Posted 22-01-2019 16:59  » Team Tobatabo
Foto Caption: Suratno (37) tergantung di pohon

Diduga alami tekanan psikis dan depresi lalu mengakhiri hidupnya dengan cara bunuh diri. Sesosok mayat pria dengan posisi tergantung di pohon melinjo, Minggu (20/1) sekitar pukul 10.30 WIB bikin geger warga di Huta II Kampung Gunung, Nagori Bandar Jawa, Kecamatan Bandar, Kabupaten Simalungun.

Kejadian tersebuit pertama sekali diketahui Juwita Rahayu( 13) warga Jalan Nenas, Huta II Kampung Gunung, Nagori Bandar Jawa, Kecamatan Bandar, Kabupaten Simalungun.

Awalnya ia ditanyai oleh Suparmi (61) neneknya yang sedang menyapu halaman belakang rumahnya.

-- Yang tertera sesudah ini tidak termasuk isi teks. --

(** ** The further properties at concrete inputs *)

Lemma reachable_models_keep_their_shape_witness :
  len (terrain flat_start) = 100 /\ 1 <= tankPos flat_start <= 5 /\
  75 <= targetPos flat_start <= 79 /\ tankPos flat_start <> targetPos flat_start /\
  0 <= tankPos flat_start < len (terrain flat_start) /\
  0 <= targetPos flat_start < len (terrain flat_start).
Proof.
  exact (@reachable_models_keep_their_shape go_amd64 flat_start flat_rng flat_start_reachable).
Defined.

Lemma Update_never_panics_witness :
  exists m' c g', @Update go_amd64 flat_start resetMsg flat_rng = Some (m', c, g').
Proof.
  exact (@Update_never_panics go_amd64 flat_start flat_rng resetMsg flat_start_reachable).
Defined.

Lemma simulate_outcomes_witness :
  simulating ramp = true /\
  @simulate go_amd64 ramp = Some (set_flight ramp false false (0 + 0.1)%float, CmdReset) /\
  ((CmdReset = CmdReset /\ simulating (set_flight ramp false false (0 + 0.1)%float) = false /\
    hit (set_flight ramp false false (0 + 0.1)%float) = hit ramp /\
    ballPosX (set_flight ramp false false (0 + 0.1)%float) = ballPosX ramp /\
    ballPosY (set_flight ramp false false (0 + 0.1)%float) = ballPosY ramp) \/
   (CmdReset = CmdNil /\ simulating (set_flight ramp false false (0 + 0.1)%float) = false /\
    hit (set_flight ramp false false (0 + 0.1)%float) = true) \/
   (CmdReset = CmdTick /\ simulating (set_flight ramp false false (0 + 0.1)%float) = true /\
    hit (set_flight ramp false false (0 + 0.1)%float) = hit ramp)).
Proof.
  assert (E : @simulate go_amd64 ramp
              = Some (set_flight ramp false false (0 + 0.1)%float, CmdReset))
    by (vm_compute; reflexivity).
  split; [reflexivity |]. split; [exact E |].
  exact (@simulate_outcomes go_amd64 ramp _ _ eq_refl E).
Defined.

Lemma flags_exclusive_without_fire_after_hit_witness :
  simulating flat_start && hit flat_start = false.
Proof.
  apply (@flags_exclusive_without_fire_after_hit go_amd64 flat_start flat_rng).
  exact (@played_init go_amd64 _ _ _ flat_start_is_initial).
Defined.

Lemma resetGame_restores_defaults_witness :
  @resetGame go_amd64 ramp flat_rng = Some (ramp_reset, flat_rng) /\
  angle ramp_reset = 45%float /\ power ramp_reset = 20%float /\
  simulating ramp_reset = false /\ hit ramp_reset = false /\
  timePassed ramp_reset = 0%float /\ len (terrain ramp_reset) = 100 /\
  1 <= tankPos ramp_reset <= 5 /\ 75 <= targetPos ramp_reset <= 79 /\
  flat_rng = (fun k => flat_rng (104 + k)%nat).
Proof.
  assert (E : @resetGame go_amd64 ramp flat_rng = Some (ramp_reset, flat_rng))
    by (vm_compute; reflexivity).
  split; [exact E |].
  exact (@resetGame_restores_defaults go_amd64 ramp flat_rng ramp_reset flat_rng E).
Defined.

Lemma generateTerrain_reads_width_draws_witness :
  @generateTerrain go_amd64 4 2 flat_rng = Some ([5; 5; 5; 5], flat_rng) /\
  flat_rng = (fun k => flat_rng (Z.to_nat 4 + k)%nat) /\
  forall g2, (forall k, (k < Z.to_nat 4)%nat -> g2 k = flat_rng k) ->
             option_map fst (@generateTerrain go_amd64 4 2 g2) = Some [5; 5; 5; 5].
Proof.
  assert (E : @generateTerrain go_amd64 4 2 flat_rng = Some ([5; 5; 5; 5], flat_rng))
    by (vm_compute; reflexivity).
  split; [exact E |].
  exact (@generateTerrain_reads_width_draws go_amd64 4 2 flat_rng flat_rng _ E).
Defined.

Lemma generateTerrain_no_result_from_64_octaves_witness :
  @generateTerrain go_amd64 100 70 flat_rng = None.
Proof.
  apply (@generateTerrain_no_result_from_64_octaves go_amd64 100 70 flat_rng); lia.
Defined.


Lemma stale_ticks_are_ignored_witness :
  @run_cmds go_amd64 (ticks 5) flat_start flat_rng
    = Some (flat_start, repeat CmdNil 5, flat_rng) /\
  @run go_amd64 (ticks 5) flat_start flat_rng = Some (flat_start, flat_rng).
Proof.
  apply (@stale_ticks_are_ignored go_amd64 flat_start flat_rng 5). reflexivity.
Defined.

Lemma simulate_keeps_field_and_aim_witness :
  terrain left_flying = terrain left_shot /\ tankPos left_flying = tankPos left_shot /\
  targetPos left_flying = targetPos left_shot /\
  angle left_flying = angle left_shot /\ power left_flying = power left_shot.
Proof.
  apply (@simulate_keeps_field_and_aim go_amd64 left_shot left_flying CmdTick).
  vm_compute. reflexivity.
Defined.


Lemma generateTerrain_heights_non_negative_witness :
  len [5; 5; 5; 5] = 4 /\ Forall (fun h => 0 <= h <= 1765) [5; 5; 5; 5].
Proof.
  apply (@generateTerrain_heights_non_negative go_amd64 4 2 flat_rng flat_rng [5; 5; 5; 5]);
    [lia | apply (@cos_in_rangeb_sound go_amd64 2); vm_compute; reflexivity
    | vm_compute; reflexivity].
Defined.

Lemma generateTerrain_no_result_beyond_memory_witness :
  @generateTerrain go_amd64 1 40 flat_rng = None.
Proof.
  apply (@generateTerrain_no_result_beyond_memory go_amd64 1 40 flat_rng);
    [lia | lia | vm_compute; reflexivity].
Defined.

Lemma reachable_terrain_non_negative_witness :
  Forall (fun h => 0 <= h <= 1765) (terrain flat_start) /\
  (exists y, index (terrain flat_start) (tankPos flat_start) = Some y /\ 0 <= y) /\
  (exists y, index (terrain flat_start) (targetPos flat_start) = Some y /\ 0 <= y).
Proof.
  apply (@reachable_terrain_non_negative go_amd64 flat_start flat_rng);
    [apply (@cos_in_rangeb_sound go_amd64 6); vm_compute; reflexivity
    | exact flat_start_reachable].
Defined.

Lemma clock_restarts_and_steps_witness :
  exists m0 mk m' c,
    @Update go_amd64 flat_start (KeyMsg "enter") flat_rng = Some (m0, CmdTick, flat_rng) /\
    simulating m0 = true /\ timePassed m0 = 0%float /\
    @run go_amd64 (ticks 3) m0 flat_rng = Some (mk, flat_rng) /\
    simulating mk = true /\ timePassed mk = tick_time 3 /\
    @simulate go_amd64 mk = Some (m', c) /\
    timePassed m' = (timePassed mk + 0.1)%float /\
    timePassed m' = tick_time 4 /\
    (timePassed mk <? timePassed m')%float = true.
Proof.
  destruct (@clock_restarts_and_steps go_amd64 flat_start flat_rng)
    as (m0 & E0 & S0 & T0 & Hk);
    [exact flat_start_reachable | reflexivity
    | apply (@cos_in_rangeb_sound go_amd64 6); vm_compute; reflexivity
    | vm_compute; reflexivity
    | intros x _; cbn; lia |].
  destruct (Hk 3%nat) as (mk & Hrun & Hfl).
  assert (Em0 : m0 = set_flight flat_start true false 0%float).
  { cbn in E0. inversion E0. reflexivity. }
  assert (Hs : simulating mk = true).
  { rewrite Em0 in Hrun. vm_compute in Hrun. inversion Hrun. reflexivity. }
  destruct (Hfl Hs) as (Ht & m' & c & Hsim & H1 & H2 & H3).
  exists m0, mk, m', c. repeat split; assumption.
Defined.
(** * camera_pose_visualizer: a shallow embedding of [Runner.vis]

    The script loops over the camera-to-world matrices of a dataset, draws a
    coordinate triad (and optionally an image frustum) per camera into one
    matplotlib 3D axes object, and finally sets cubic axis limits.

    Conventions of the embedding

    - Floating-point tensors are modelled over the rationals [Q]; arithmetic
      is exact and there is no NaN or infinity.  Scalars computed by
      the code are compared with [==] where the value matters and with [=]
      where the code performs literally the same operations.
    - A tensor of shape [(n, r, c)] is a list of [n] matrices, a matrix a list
      of rows, a row a list of scalars.  Indexing out of range raises
      [IndexError], as torch does.
    - Exceptions are a [result] type; [vis] catches nothing, so every
      [Raise] of a callee is the result of [vis].
    - [np.random.rand()] reads a generator state, modelled as the stream of
      samples still to be drawn.
    - The matplotlib axes object is the list of artists added to it, in
      call order; the console is the list of logged lines. *)

From Stdlib Require Import String DecimalString.
From Stdlib Require DecimalNat.
From Stdlib Require Import List Bool Arith ZArith QArith Qminmax Qround Lia Lqa.
Import ListNotations.

Set Implicit Arguments.

(** ** Exceptions *)

Inductive error : Type :=
| IndexError
| RuntimeError
| ValueError
| FileNotFoundError.

Inductive result (A : Type) : Type :=
| Ok (a : A)
| Raise (e : error).

Arguments Ok {A} a.
Arguments Raise {A} e.

Definition bind {A B : Type} (m : result A) (k : A -> result B) : result B :=
  match m with
  | Ok a => k a
  | Raise e => Raise e
  end.

Notation "x <- m ;; k" := (bind m (fun x => k))
  (at level 61, m at next level, right associativity).
Notation "' p <- m ;; k" := (bind m (fun p => k))
  (at level 61, p pattern, m at next level, right associativity).

Fixpoint mapM {A B : Type} (f : A -> result B) (l : list A) : result (list B) :=
  match l with
  | [] => Ok []
  | x :: t => y <- f x ;; ys <- mapM f t ;; Ok (y :: ys)
  end.

(** ** Tensors as lists *)

Definition vec : Type := list Q.
Definition mat : Type := list vec.

(** [t[k]] for a non-negative index. *)
Definition getitem {A : Type} (t : list A) (k : nat) : result A :=
  match nth_error t k with
  | Some x => Ok x
  | None => Raise IndexError
  end.

(** [t[-1]]. *)
Definition getlast {A : Type} (t : list A) : result A :=
  getitem t (length t - 1).

(** [m[:, k]]. *)
Definition column (m : mat) (k : nat) : result vec :=
  mapM (fun row => getitem row k) m.

(** Elementwise binary operation on two 1-d tensors with torch's
    broadcasting: equal sizes pair up, a size-1 operand is repeated, any
    other combination is a shape error. *)
Definition zip_with (f : Q -> Q -> Q) (a b : vec) : vec :=
  map (fun p => f (fst p) (snd p)) (combine a b).

Definition broadcast2 (f : Q -> Q -> Q) (a b : vec) : result vec :=
  if (length a =? length b)%nat then Ok (zip_with f a b)
  else match a, b with
       | [x], _ => Ok (map (fun y => f x y) b)
       | _, [y] => Ok (map (fun x => f x y) a)
       | _, _ => Raise RuntimeError
       end.

(** [torch.min(t, dim=0).values] and [torch.max(t, dim=0).values] of a 2-d
    tensor given as its list of rows; an empty reduction dimension raises. *)
Definition reduce_dim0 (f : Q -> Q -> Q) (rows : list vec) : result vec :=
  match rows with
  | [] => Raise IndexError
  | r :: rs => Ok (fold_left (zip_with f) rs r)
  end.

(** [t.max()] and [t.min()] of a 1-d tensor; an empty tensor raises. *)
Definition reduce_all (f : Q -> Q -> Q) (t : vec) : result Q :=
  match t with
  | [] => Raise RuntimeError
  | x :: xs => Ok (fold_left f xs x)
  end.

(** [t[::k]] on a torch tensor: every k-th element starting at index 0.
    [every k' j l] keeps an element when the countdown [j] is 0 and then
    restarts it at [k' = k - 1]. *)
Fixpoint every {A : Type} (k' j : nat) (l : list A) : list A :=
  match l with
  | [] => []
  | x :: t =>
      match j with
      | O => x :: every k' k' t
      | S j' => every k' j' t
      end
  end.

Definition stride {A : Type} (k : Z) (l : list A) : result (list A) :=
  if (k <=? 0)%Z then Raise ValueError
  else Ok (every (Z.to_nat k - 1) 0 l).

(** [t[::k, ::k]] on a tensor with at least two dimensions. *)
Definition stride2 {A : Type} (k : Z) (g : list (list A)) : result (list (list A)) :=
  rows <- stride k g ;; mapM (stride k) rows.

(** [flat.reshape(h, w, 3)] of [h * w] points. *)
Fixpoint chunks {A : Type} (h w : nat) (l : list A) : list (list A) :=
  match h with
  | O => []
  | S h' => firstn w l :: chunks h' w (skipn w l)
  end.

Definition reshape {A : Type} (h w : nat) (g : list (list A)) : result (list (list A)) :=
  let flat := concat g in
  if (length flat =? h * w)%nat then Ok (chunks h w flat) else Raise RuntimeError.

(** ** Configuration and collaborators *)

Record VisConfig : Type := {
  image_downsample_factor : Z;
  skip_probability : Q;
  image_plane : Q;
  selected_frames : option (list Z);
  show_image : bool
}.

(** A decoded PIL image: its mode and its 8-bit bands, height x width x bands. *)
Record PilImage : Type := {
  mode : string;
  bands : list (list (list N))
}.

Definition vec3 : Type := (Q * Q * Q)%type.
Definition coord : Type := (Q * Q)%type.

(** One ray of a ray bundle. *)
Record Ray : Type := {
  origin : vec3;
  direction : vec3
}.

(** The nerfstudio [Cameras] object, as far as [vis] uses it. *)
Record Cameras : Type := {
  camera_to_worlds : list mat;
  get_image_coords : list (list coord);
  generate_rays : nat -> list (list coord) -> list (list Ray)
}.

Record Runner : Type := {
  config : VisConfig;
  cameras : Cameras;
  image_filenames : list string
}.

(** The file system seen by [Image.open]. *)
Definition FileSystem : Type := string -> option PilImage.

(** The state of numpy's global generator: the samples still to come, each
    in [[0, 1)]. *)
Definition RandomState : Type := nat -> Q.

Definition rand (g : RandomState) : Q * RandomState :=
  (g O, fun n => g (S n)).

Definition unit_samples (g : RandomState) : Prop :=
  forall n, 0 <= g n /\ g n < 1.

(** ** The figure *)

Inductive color : Type :=
| red
| green
| blue
| black
| rgba (r g b a : Q).

Inductive artist : Type :=
| plot (xs ys zs : list Q) (c : color)
| plot_surface (xx yy zz : list (list Q)) (facecolors : list (list vec))
| text (x y z : Q) (s : string) (c : color) (fontsize : Z)
| set_xlabel (s : string)
| set_ylabel (s : string)
| set_zlabel (s : string)
| set_xlim (lo hi : Q)
| set_ylim (lo hi : Q)
| set_zlim (lo hi : Q).
(** ** The client: the form *)

Lemma not_ok_of_error (r : response) : (400 <= status r)%Z -> Client.ok r = false.
Proof. unfold Client.ok. intros H. apply andb_false_iff. right. lia. Qed.

Lemma formIncomplete_violates (f : Client.form) :
  Client.formIncomplete f = true ->
  violations (Client.form_name f) (Client.form_description f) <> [].
Proof.
  unfold Client.formIncomplete, violations. intros H.
  apply orb_true_iff in H as [H|H]; apply negb_true_iff in H; simpl in H;
    apply negb_false_iff, String.eqb_eq in H;
    intros E; apply app_eq_nil in E as [E1 E2]; rewrite H in *; discriminate.
Qed.

(** A form that breaks a validation rule of the server changes nothing
    when it is submitted, neither the client state nor the store: either
    the guard of the client stops it, or the server rejects it (or does not
    know the edited id).  And the guard stops no form the server would
    accept. *)
Theorem rejected_form_changes_nothing
    (c : Client.state) (st : store) (now1 now2 : timestamp) :
  (violations (Client.form_name (Client.formData c))
              (Client.form_description (Client.formData c)) <> [] ->
   Client.submitForm c st now1 now2 = (c, st))
  /\ (Client.formIncomplete (Client.formData c) = true ->
      violations (Client.form_name (Client.formData c))
                 (Client.form_description (Client.formData c)) <> []).
Proof.
  split; [|apply formIncomplete_violates].
  intros Hv. unfold Client.submitForm.
  destruct (Client.formIncomplete (Client.formData c)); [reflexivity|].
  destruct (Client.editingGenre c) as [editing|].
  - unfold Client.updateGenre. cbn [handle].
    destruct (putGenre st _ _ now1) as [st' resp] eqn:Hput.
    apply putGenre_cases in Hput
      as [[-> Hs]|(i & g & n & d & _ & [= <-] & [= <-] & Hok & _)];
      [|contradiction].
    rewrite (not_ok_of_error _ Hs). reflexivity.
  - unfold Client.createGenre. cbn [handle].
    destruct (postGenre st _ now1 now2) as [st' resp] eqn:Hpost.
    apply postGenre_cases in Hpost
      as [[-> Hs]|(n & d & [= <-] & [= <-] & Hok & _)]; [|contradiction].
    rewrite (not_ok_of_error _ Hs). reflexivity.
Qed.
(** * Contract-generation pipeline: classifier, gateway, sanitizer, governor

    A shallow embedding of the serverless contract-generation function
    (rate limiter [checkRateLimit], [ContractTemplateService], [LLMService]
    and the request [handler]) together with the properties of its
    specification.

    Modelling conventions.
    - A JavaScript string is a list of code units.  The development covers
      strings whose code units are below 256 (Latin-1), so a code unit is an
      [ascii]; [toLowerCase], [trim], and the regular-expression classes are
      written out for that range.
    - [Date.now()] is an input of type [Z] (milliseconds).
    - The module-level [rateLimitMap] is threaded explicitly as a [gmap].
    - The HTTP backend is an oracle indexed by the attempt number; for one
      request the prompt pair and the sampling parameters are fixed, so the
      backend's dependence on them is part of the oracle.
    - A thrown exception is a value [Throw name message].
    - Of a JSON value that is an object or an array only one thing is kept:
      whether its conversion to a string returns.  The text of the prompts is
      not modelled, only whether logging the category and building the
      prompts throws. *)

From Stdlib Require Import ZArith Ascii String List Bool Lia DecimalString.
From stdpp Require Import gmap strings list.

Local Open Scope Z_scope.
Local Open Scope list_scope.

(** ** JavaScript values and strings *)

Module Js.

Abbreviation str := (list ascii).

Definition lit (s : string) : str := list_ascii_of_string s.

Definition LF : ascii := ascii_of_N 10.
Definition CR : ascii := ascii_of_N 13.

(** The values a JSON body or a provider envelope can hold.  Of an object
    or an array only one thing is kept: whether its conversion to a string
    returns.  For a value parsed from JSON it does not when an own [toString]
    property, which is no function, stands in the way: in an object that has
    one, and in an array with such an element. *)
Inductive value :=
  | Undefined
  | Null
  | Boolean (b : bool)
  | Number (n : Z)
  | Str (s : str)
  | Object (printable : bool).

(** ToBoolean. *)
Definition truthy (v : value) : bool :=
  match v with
  | Undefined | Null => false
  | Boolean b => b
  | Number n => negb (n =? 0)
  | Str s => match s with [] => false | _ => true end
  | Object _ => true
  end.

(** The conversion to a string, in a template literal or as a property key,
    throws a [TypeError]. *)
Definition unprintable (v : value) : bool :=
  match v with
  | Object printable => negb printable
  | _ => false
  end.

(** A thrown [Error]: its [name] and its [message]. *)
Record exn := Throw { exn_name : str; exn_message : str }.

Inductive result (A : Type) :=
  | Ok (a : A)
  | Err (e : exn).
Arguments Ok {A} a.
Arguments Err {A} e.

Definition ascii_eqb (a b : ascii) : bool := Ascii.eqb a b.

Fixpoint str_eqb (a b : str) : bool :=
  match a, b with
  | [], [] => true
  | x :: a', y :: b' => ascii_eqb x y && str_eqb a' b'
  | _, _ => false
  end.

(** [s.startsWith(p)] *)
Fixpoint startsWith (p s : str) : bool :=
  match p with
  | [] => true
  | x :: p' =>
      match s with
      | [] => false
      | y :: s' => ascii_eqb x y && startsWith p' s'
      end
  end.

(** [s.includes(p)] *)
Fixpoint includes (p s : str) : bool :=
  startsWith p s ||
  match s with
  | [] => false
  | _ :: s' => includes p s'
  end.

(** [String.prototype.toLowerCase] on one Latin-1 code unit: A-Z and the
    upper-case letters of the Latin-1 supplement (U+00C0-U+00DE without the
    multiplication sign U+00D7) move up by 32. *)
Definition lower_unit (c : ascii) : ascii :=
  let n := N_of_ascii c in
  if ((65 <=? n) && (n <=? 90))%N then ascii_of_N (n + 32)
  else if ((192 <=? n) && (n <=? 222) && negb (n =? 215))%N then ascii_of_N (n + 32)
  else c.

Definition toLowerCase (s : str) : str := map lower_unit s.

(** WhiteSpace and LineTerminator code units below 256: TAB, LF, VT, FF, CR,
    SPACE, NBSP.  This is the set [trim] strips and the class [\s]. *)
Definition is_space (c : ascii) : bool :=
  let n := N_of_ascii c in
  ((9 <=? n) && (n <=? 13) || (n =? 32) || (n =? 160))%N.

(** LineTerminator code units below 256: the characters [.] refuses and the
    ones [^] and [$] look at under the [m] flag. *)
Definition is_line_terminator (c : ascii) : bool :=
  ascii_eqb c LF || ascii_eqb c CR.

Definition is_digit (c : ascii) : bool :=
  let n := N_of_ascii c in ((48 <=? n) && (n <=? 57))%N.

(** The class [\w]: letters, digits and the underscore. *)
Definition is_word (c : ascii) : bool :=
  let n := N_of_ascii c in
  ((48 <=? n) && (n <=? 57) || (65 <=? n) && (n <=? 90) ||
   (97 <=? n) && (n <=? 122) || (n =? 95))%N.

Fixpoint trimStart (s : str) : str :=
  match s with
  | [] => []
  | c :: s' => if is_space c then trimStart s' else s
  end.

Fixpoint trimEnd (s : str) : str :=
  match s with
  | [] => []
  | c :: s' =>
      match trimEnd s' with
      | [] => if is_space c then [] else [c]
      | r => c :: r
      end
  end.

(** [s.trim()] *)
Definition trim (s : str) : str := trimEnd (trimStart s).

(** [s.split(sep)] for a one-character separator: the pieces between the
    separators, so a string without separator gives one piece. *)
Fixpoint split (sep : ascii) (s : str) : list str :=
  match s with
  | [] => [[]]
  | c :: s' =>
      if ascii_eqb c sep then [] :: split sep s'
      else
        match split sep s' with
        | [] => [[c]]
        | l :: ls => (c :: l) :: ls
        end
  end.

(** [lines.join(sep)] *)
Fixpoint join (sep : str) (ls : list str) : str :=
  match ls with
  | [] => []
  | [l] => l
  | l :: ls' => l ++ sep ++ join sep ls'
  end.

Terkait adanya sepasang sandal jepit di bawah pohon melinjo pun melihat keatas pohon melinjo, ternyata ada orang di atas pohon tersebut.

Suparmi memanggil Juwita Rahayu untuk melihat siapa orang di atas pohon melinjo. Juwita pun melihat keatas pohon. Seketika itu ia menjetit dan terkejut karena melihat sosok mayat pria tergantung.

Pria yang ditemukan sudah tewas itu Suratno (37) warga Jln Nenas, Huta II Kampung Gunung Nagori Bandar Jawa Kec.Bandar Kab.Simalungun

Peristiwa tersebut pun segera dilaporkan kePolsek Perdagangan. Personil Polsek Perdagangan pun segera ke TKP dan melakukan pemeriksaan.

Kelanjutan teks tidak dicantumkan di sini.